Q: Could you characterize your meeting with Bolton? Was he calm?

Fingar: No, he was angry. He was standing up.

Q: Did he raise his voice to you? Did he point his finger in your face?

Fingar: I don't remember if he pointed. John speaks in such a low voice normally. Was it louder than normal? Probably. I wouldn't characterize it as screaming at me or anything like that. It was more, hands on hips, the body language as I recall it, I knew he was mad.
So Bolton put his hands on his hips, and that makes him a "serial abuser"? The Democrats more and more show themselves for the feckless fools they are. Having lost the election for President, having lost more seats in the Senate and House, they have consigned themselves to throwing pies (literally and figuratively).

Frank Gaffney has the perfect solution for what the President should do in response to these Democratic character assassination: recess appointment, and luckily a Senate recess is coming up in a few days.
Consequently, President Bush should serve notice on the Senate: Complete whatever further investigations now indicated and vote the Bolton nomination in the Foreign Relations Committee and on the floor of the Senate before the upcoming May recess. Or face a recess appointment of Bolton that will enable him to get to work at the United Nations while senators are engaging in constituent services and other important matters outside of Washington.

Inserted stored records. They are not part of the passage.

(** C8: equality is tied to the catalog. Two nodes that hold different
    catalogs compare unequal whatever their other fields are, so also
    when their semantic fields are identical; and two nodes compare equal
    only when their semantic fields agree and their [lib] attributes are the
    same. [UDT.Padding] and [Void] have no [lib] attribute and belong to
    no catalog: for them equality is equality of the size, respectively of
    the class. *)
Theorem equality_scoped_to_catalog (a b : Node) :
  (forall la lb,
      node_lib a = Some la -> node_lib b = Some lb -> la <> lb ->
      node_eq a b = false) /\
  (node_eq a b = true ->
   semantic_fields a = semantic_fields b /\ node_lib a = node_lib b) /\
  (node_lib a = None -> (node_eq a b = true <-> a = b)).
Proof.
  split; [|split].
  - intros la lb Ha Hb Hne. apply not_true_is_false. intros E.
    apply node_eq_true_iff, fields_true_lib in E. congruence.
  - intros E. apply node_eq_true_iff in E. split.
    + by apply fields_true_false.
    + by apply fields_true_lib.
  - intros Ha. rewrite node_eq_true_iff.
    destruct a; try discriminate Ha; destruct b; simpl;
      split; intros E; try discriminate E; congruence.
Qed.

Lemma equality_scoped_to_catalog_witness :
  semantic_fields (NStruct 1 (Some "s") [NField 1 "x" "int" 4; NPadding 4] 8)
  = semantic_fields (NStruct 2 (Some "s") [NField 2 "x" "int" 4; NPadding 4] 8)
  /\ node_eq (NStruct 1 (Some "s") [NField 1 "x" "int" 4; NPadding 4] 8)
             (NStruct 2 (Some "s") [NField 2 "x" "int" 4; NPadding 4] 8) = false
  /\ node_eq (NTypeInfo 1 (Some "int") 4) (NTypeInfo 1 (Some "int") 4) = true.
Proof.
  split; [reflexivity|]. split; [|reflexivity].
  apply (proj1 (equality_scoped_to_catalog
                  (NStruct 1 (Some "s") [NField 1 "x" "int" 4; NPadding 4] 8)
                  (NStruct 2 (Some "s") [NField 2 "x" "int" 4; NPadding 4] 8))
           1%nat 2%nat); [reflexivity|reflexivity|lia].
Defined.

(** ** Reasoning in the monad *)

Lemma bind_unfold {St A B} (m : M St A) (k : A -> M St B) (st : St) :
  bind m k st =
  match m st with
  | (Ok a, st') => k a st'
  | (Raise e, st') => (Raise e, st')
  | (OutOfFuel, st') => (OutOfFuel, st')
  | (OutOfModel, st') => (OutOfModel, st')
  end.
Proof. reflexivity. Qed.

Lemma bind_Ok_inv {St A B} (m : M St A) (k : A -> M St B) st b st' :
  bind m k st = (Ok b, st') ->
  exists a st1, m st = (Ok a, st1) /\ k a st1 = (Ok b, st').
Proof.
  rewrite bind_unfold. destruct (m st) as [[a|e| |] st1]; try discriminate.
  eauto.
Qed.

Lemma bind_fuel {St A B} (m : M St A) (k : A -> M St B) st :
  (m st).1 <> OutOfFuel ->
  (forall a st1, m st = (Ok a, st1) -> (k a st1).1 <> OutOfFuel) ->
  (bind m k st).1 <> OutOfFuel.
Proof.
  intros Hm Hk. rewrite bind_unfold.
  destruct (m st) as [[a|e| |] st1]; simpl in *; try done. by apply Hk.
Qed.

(** ** The library and the worklist only grow *)

#[local] Instance extends_refl : Reflexive extends.
Proof.
  intros st. split; [done|]. exists []. rewrite app_nil_r. simpl.
  split; [done|]. split; [constructor|]. split; [set_solver|set_solver].
Qed.

#[local] Instance extends_trans : Transitive extends.
Proof.
  intros a b c [Hl1 (n1 & Ht1 & Hd1 & Hf1 & Hw1)] [Hl2 (n2 & Ht2 & Hd2 & Hf2 & Hw2)].
  split; [by etrans|]. exists (n1 ++ n2).
  split; [by rewrite Ht2, Ht1, app_assoc|].
  split.
  { apply NoDup_app. split; [done|]. split; [|done].
    intros sig H1 H2. apply (Hf2 sig H2). rewrite Hw1. set_solver. }
  split.
  { intros sig [H|H]%elem_of_app; [by apply Hf1|].
    intros Hin. apply (Hf2 sig H). rewrite Hw1. set_solver. }
  rewrite Hw2, Hw1, list_to_set_app_L. set_solver.
Qed.

Lemma extends_worklist st st' : extends st st' -> worklist st ⊆ worklist st'.
Proof. intros [_ (n & _ & _ & _ & ->)]. set_solver. Qed.

Lemma extends_lookup st st' key item :
  extends st st' -> lib_data st !! key = Some item ->
  lib_data st' !! key = Some item.
Proof. intros [H _] Hk. by eapply lookup_weaken. Qed.

Lemma ext_ret {A} (a : A) : ext (ret a).
Proof. intros st. simpl. reflexivity. Qed.

Lemma ext_bind {A B} (m : M AddState A) (k : A -> M AddState B) :
  ext m -> (forall a, ext (k a)) -> ext (bind m k).
Proof.
  intros Hm Hk st. rewrite bind_unfold. specialize (Hm st).
  destruct (m st) as [[a|e| |] st1]; simpl in *; try done.
  etrans; [exact Hm|]. apply Hk.
Qed.

Lemma lib_grows_ret {A} (a : A) : lib_grows (ret a).
Proof. intros data. done. Qed.

Lemma lib_grows_bind {A B} (m : M TypeLib A) (k : A -> M TypeLib B) :
  lib_grows m -> (forall a, lib_grows (k a)) -> lib_grows (bind m k).
Proof.
  intros Hm Hk data. rewrite bind_unfold. specialize (Hm data).
  destruct (m data) as [[a|e| |] d1]; simpl in *; try done.
  etrans; [exact Hm|]. apply Hk.
Qed.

Perhaps President Bush can make this bitter pill less difficult for committee Democrats to swallow. The president could offer to provide anger-management classes to senators who might be infuriated by their inability further to defame so estimable a public servant as John Bolton and to prevent him from advancing at the U.N. the president's policies - policies that are, in the end, their real reason for their efforts to deny him this post.
I doubt the President will do this. But at this point the only way to fight Democratic intransigence is by descending to their level and declaring all-out war on them.